Accessing Volume Shadow Copy (VSS) Snapshots from powershell

jordanm picture jordanm · Jan 8, 2013 · Viewed 33k times · Source

I am attempting to create and access a Volume Shadow Copy snapshot using the Windows Power Shell in Windows 7. I found that I can create snapshots using the following via a previous superuser question:

(Get-WmiObject -list win32_shadowcopy).create("C:\","ClientAccessible")

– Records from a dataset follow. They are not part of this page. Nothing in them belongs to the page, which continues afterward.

(* ===== verification/STAmount.v ===== *)
(** * STAmount: decimal floating-point amounts

    Model of [src/src/protocol/STAmount.h] and [impl/STAmount.cpp]: the record, its
    constructors, [canonicalize], the arithmetic ([+], [-], [multiply], [divide],
    [mulRound], [divRound]), the comparisons, offer rates and the wire format.  The
    field name every [STBase] carries ([SField]) has no influence on any of these and
    is left out.  Signed 32-bit exponents stay far inside their range, so they are
    plain integers; 64-bit mantissas are reduced wherever the code computes with
    them.  Theorems are in [STAmountProps] and [STAmountArith]. *)

From S2P Require Import Prelude Bytes Serializer Issue BigNum.

Record STAmount := mkSTAmount {
  mIssue : Issue;
  mValue : Z;
  mOffset : Z;
  mIsNative : bool;
  mIsNegative : bool
}.

#[export] Instance STAmount_eq_dec : EqDecision STAmount.
Proof. solve_decision. Defined.

Definition tenTo14 : Z := 100000000000000.
Definition tenTo14m1 : Z := tenTo14 - 1.
Definition tenTo17 : Z := tenTo14 * 1000.

Definition cMinOffset : Z := -96.
Definition cMaxOffset : Z := 80.
Definition cMinValue : Z := 1000000000000000.
Definition cMaxValue : Z := 9999999999999999.
Definition cMaxNative : Z := 9000000000000000000.
Definition cMaxNativeN : Z := 100000000000000000.
Definition cNotNative : Z := 9223372036854775808.
Definition cPosNative : Z := 4611686018427387904.

(** ** Observers *)

Definition amount_isSWT (a : STAmount) : bool := isSWT (currency (mIssue a)).

Definition signum (a : STAmount) : Z :=
  if mValue a =? 0 then 0 else if mIsNegative a then -1 else 1.

(** [a == zero], [a != zero], ... compare [signum] with 0. *)
Definition is_zero (a : STAmount) : bool := signum a =? 0.

Definition isDefault (a : STAmount) : bool := (mValue a =? 0) && mIsNative a.

Definition isLegalNet (a : STAmount) : bool := negb (mIsNative a) || (mValue a <=? cMaxNativeN).

(** ** canonicalize *)

Definition set_val (a : STAmount) (v o : Z) : STAmount :=
  mkSTAmount (mIssue a) v o (mIsNative a) (mIsNegative a).
Definition set_native (a : STAmount) (b : bool) : STAmount :=
  mkSTAmount (mIssue a) (mValue a) (mOffset a) b (mIsNegative a).
Definition set_negative (a : STAmount) (b : bool) : STAmount :=
  mkSTAmount (mIssue a) (mValue a) (mOffset a) (mIsNative a) b.

(** [while (mOffset < 0) { mValue /= 10; ++mOffset; }] *)
Fixpoint native_down (fuel : nat) (v o : Z) : Z * Z :=
  match fuel with
  | O => (v, o)
  | S f => if o <? 0 then native_down f (v / 10) (o + 1) else (v, o)
  end.

(** [while (mOffset > 0) { mValue *= 10; --mOffset; }] *)
Fixpoint native_up (fuel : nat) (v o : Z) : Z * Z :=
  match fuel with
  | O => (v, o)
  | S f => if o >? 0 then native_up f (u64 (v * 10)) (o - 1) else (v, o)
  end.

(** [while ((mValue < cMinValue) && (mOffset > cMinOffset)) ...] *)
Fixpoint scale_up (fuel : nat) (v o : Z) : Z * Z :=
  match fuel with
  | O => (v, o)
  | S f =>
      if (v <? cMinValue) && (o >? cMinOffset) then scale_up f (u64 (v * 10)) (o - 1)
      else (v, o)
  end.

(** [while (mValue > cMaxValue) ...] *)
Fixpoint scale_down (fuel : nat) (v o : Z) : result (Z * Z) :=
  match fuel with
  | O => Ok (v, o)
  | S f =>
      if v >? cMaxValue then
        if o >=? cMaxOffset then Throw "value overflow" else scale_down f (v / 10) (o + 1)
      else Ok (v, o)
  end.

(** At most 15 steps bring a non-zero mantissa up to [cMinValue], at most 20 bring a
    64-bit one down to [cMaxValue] (lemmas [scale_up_spec], [scale_down_spec]). *)
Definition scale_fuel : nat := 20.
(** A 64-bit mantissa [w] that exceeds the exact value by at most [e < 10].  With a digit
    to spare the excess is below the last digit of the result. *)
Lemma mkAmount_ulp issue e k s w m (neg : bool) b d x :
  isSWT (currency issue) = false → cMinValue <= w < 18446744073709551616 →
  10 * cMinValue <= w ∧ k = 1 ∧ s = e ∨ k = e + 1 ∧ s = 10 * e →
  100 <= b → 0 <= m + b → 0 < d → 0 <= e < 10 →
  0 <= sval b w m * d - x <= e * sval b 1 m * d →
  accurate_ulp issue k s b d x neg (mkAmount issue w m neg).
Proof.
  intros Hs Hw Hks Hb Hm Hd He Hx. unfold cMinValue in Hw, Hks.
  destruct (mkAmount_iou issue w m neg Hs ltac:(lia)) as (r & Hr & ->).
  assert (0 < sval b 1 m) as Hp by (unfold sval; pose proof (p10_pos (m + b)); lia).
  assert (sval b w m = w * sval b 1 m) as Hwm by (unfold sval; ring).
  destruct Hr as [v o Hv Ho Hval|Hlt|t Hge]; cbn [mbind result_bind accurate_ulp].
  - split; [done|]. left. cbn [mValue mOffset]. unfold cMinOffset, cMinValue, cMaxValue, cMaxOffset in *.
    specialize (Hval b ltac:(lia) ltac:(lia)).
    assert (sval b (v + 1) o = sval b v o + sval b 1 o) by (unfold sval; ring).
    assert (val_at b (mkSTAmount issue v o false neg) = sign_of neg * sval b v o) as ->.
    { unfold val_at, signed, sign_of, sval. simpl. destruct neg; lia. }
    split; [lia|]. split.
    { apply canonical_iff, shape_iou; [done..| |]; done. }
    assert (e * sval b 1 m < k * sval b 1 o ∧ 1 <= k) as [Hulp Hk].
    { destruct Hks as [(Hw1 & -> & ->)|[-> ->]].
      - assert (10 * sval b 1 m <= sval b 1 o); [|nia].
        assert (m + 1 <= o).
        { destruct (decide (m + 1 <= o)); [done|exfalso].
          pose proof (sval_exp_le b (v + 1) o m ltac:(lia) ltac:(lia) ltac:(lia)).
          pose proof (sval_le b (v + 1) w m ltac:(lia) ltac:(lia)). lia. }
        etransitivity; [|apply sval_exp_le with (o := m + 1); lia].
        rewrite <- (sval_shift b 1 m 1) by lia. change (1 * 10 ^ 1) with 10.
        apply Z.eq_le_incl. unfold sval. ring.
      - assert (sval b 1 m <= sval b 1 o); [|nia].
        apply sval_exp_le; [lia|lia|]. destruct (decide (m <= o)); [done|exfalso].
        pose proof (sval_exp_le b w (o + 1) m ltac:(lia) ltac:(lia) ltac:(lia)) as H1.
        rewrite <- (sval_shift b w o 1) in H1 by lia. change (10 ^ 1) with 10 in H1.
        pose proof (sval_le b (v + 1) (w * 10) o ltac:(lia) ltac:(lia)). lia. }
    assert (0 <= (sval b w m - sval b v o) * d < sval b 1 o * d) by nia.
    assert (sval b 1 o * d <= k * sval b 1 o * d) by nia.
    assert (e * sval b 1 m * d < k * sval b 1 o * d) by nia.
    replace (sign_of neg * sval b v o * d - sign_of neg * x)
      with (sign_of neg * (sval b v o * d - x)) by ring.
    unfold sign_of. destruct neg; lia.
  - split; [done|]. right. unfold cMinOffset in *. specialize (Hlt b ltac:(lia) ltac:(lia)). simpl. nia.
  - unfold cMaxOffset in *. specialize (Hge b ltac:(lia) ltac:(lia)).
    set (T := sval b 1 80 * d). set (P := sval b 1 m * d). set (W := sval b w m * d).
    assert (sval b (cMaxValue + 1 - s) 80 * d = (10000000000000000 - s) * T) as ->
      by (unfold T, sval, cMaxValue; ring).
    assert (10000000000000000 * T <= W).
    { unfold T, W. transitivity (sval b (cMaxValue + 1) 80 * d); [|nia].
      apply Z.eq_le_incl. unfold sval, cMaxValue. ring. }
    assert (0 < P) by (unfold P; nia). assert (W = w * P) as HW by (unfold W, P; rewrite Hwm; ring).
    assert (0 <= W - x <= e * P) by (unfold W, P; lia).
    destruct Hks as [(Hw1 & -> & ->)|[-> ->]].
    + assert (10000000000000000 * P <= W) by nia.
      assert (10000000000000000 * ((10000000000000000 - e) * T) <= 10000000000000000 * x); nia.
    + assert (1000000000000000 * P <= W) by nia.
      assert (1000000000000000 * ((10000000000000000 - 10 * e) * T) <= 1000000000000000 * x); nia.
Qed.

I am unable to find any documentation indicating that it is possible to set a shadow copy to "Exposed" so that it can be mapped to a drive letter using WMI. An article linked in the same question shows a hack using a junction to access the snapshot.

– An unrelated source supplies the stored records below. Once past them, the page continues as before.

(* ===== verification/TakerProps.v ===== *)
(** * Limits respected by offer crossing

    Every flow [BasicTaker] computes stays within the offer, the funds of both parties and
    what the taker still wants, so that the taker's remaining amounts never go negative. *)

From S2P Require Import Prelude Bytes Serializer Issue BigNum STAmount STAmountProps STAmountArith STAmountMulDiv STAmountWire Quality Taker Ter.

(** A non-negative amount on which [compare] is the order of values. *)
Definition good (a : STAmount) : Prop := ordered a ∧ 0 <= amount_val a.

Create HintDb taker.

Lemma good_ordered a : good a → ordered a.
Proof. by intros [? _]. Qed.
Lemma good_nonneg a : good a → 0 <= amount_val a.
Proof. by intros [_ ?]. Qed.
Lemma good_sign a : good a → mIsNegative a = false.
Proof. intros [? ?]. by apply nonneg_sign. Qed.
Lemma nonneg_of_good issue r : nonneg_of issue r → good r.
Proof. by intros (? & ? & _). Qed.

#[export] Hint Resolve good_ordered good_nonneg good_sign nonneg_of_good : taker.

Definition good_amounts (a : Amounts) : Prop := good (a_in a) ∧ good (a_out a).

(** A rate as [mkRate] makes it. *)
Definition good_rate (r : Rate) : Prop := good (r_rate r) ∧ mIsNative (r_rate r) = false.

Lemma mkRate_good q r : is_u64 q → mkRate q = Ok r → good_rate r ∧ r_quality r = q.
Proof.
  intros Hq H. apply result_bind_Ok in H as (a & Ha & [= <-]). simpl. split; [|done].
  apply mkAmount_nonneg in Ha as (Ho & Hv & Hi); [|done]. split; [done|].
  simpl. rewrite ordered_native by done. unfold amount_isSWT. by rewrite Hi.
Qed.

Lemma effective_rate_good rate issue from to r :
  is_u64 rate → effective_rate rate issue from to = Ok r → good_rate r.
Proof. unfold effective_rate. intros Hr H. case_if_in H; apply mkRate_good in H as [? _]; done. Qed.

Lemma amount_min_spec a b r :
  ordered a → ordered b → amount_min a b = Ok r →
  amount_val r = Z.min (amount_val a) (amount_val b) ∧ (r = a ∨ r = b).
Proof.
  intros Ha Hb H. apply result_bind_Ok in H as (c & Hc & [= <-]).
  apply op_lt_ordered in Hc as [_ ->]; [|done..]. case_bool_decide; split; auto; lia.
Qed.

When I try to access the symlink, I get the following:

PS C:\Windows\system32> ls C:\shadowcopy
Get-ChildItem : The parameter is incorrect.

At line:1 char:3
+ ls <<<<  C:\shadowcopy
    + CategoryInfo          : ReadError: (C:\shadowcopy:String) [Get-ChildItem], IOException
    + FullyQualifiedErrorId : DirIOError,Microsoft.PowerShell.Commands.GetChildItemCommand

Attempting to access the snapshot directly gives the following:

PS C:\Windows\system32> ls '\\?\GLOBALROOT\Device\HarddiskVolumeShadowCopy14'
Get-ChildItem : Paths that begin with \\?\GlobalRoot are internal to the kernel and should not be opened by managed applications.
At line:1 char:3
+ ls <<<<  '\\?\GLOBALROOT\Device\HarddiskVolumeShadowCopy14'
    + CategoryInfo          : NotSpecified: (:) [Get-ChildItem], ArgumentException
    + FullyQualifiedErrorId : System.ArgumentException,Microsoft.PowerShell.Commands.GetChildItemCommand

How can I access a VSS snapshot from a powershell script?

Answer

Ansgar Wiechers picture Ansgar Wiechers · Jan 8, 2013

How did you create the symlink? As outlined in that article, you have to specify the device path with a trailing backslash:

$s1 = (Get-WmiObject -List Win32_ShadowCopy).Create("C:\\", "ClientAccessible")
$s2 = Get-WmiObject Win32_ShadowCopy | Where-Object { $_.ID -eq $s1.ShadowID }
$d  = $s2.DeviceObject + "\\"

Then $d is your volume letter specifier:

cmd /c mklink /d C:\shadowcopy "$d"

After this, I was able to access the shadow copy mounted to C:\shadowcopy just fine.

To unmount the shadow copy call $s2.Delete(), as @KeyszerS pointed out in the comments.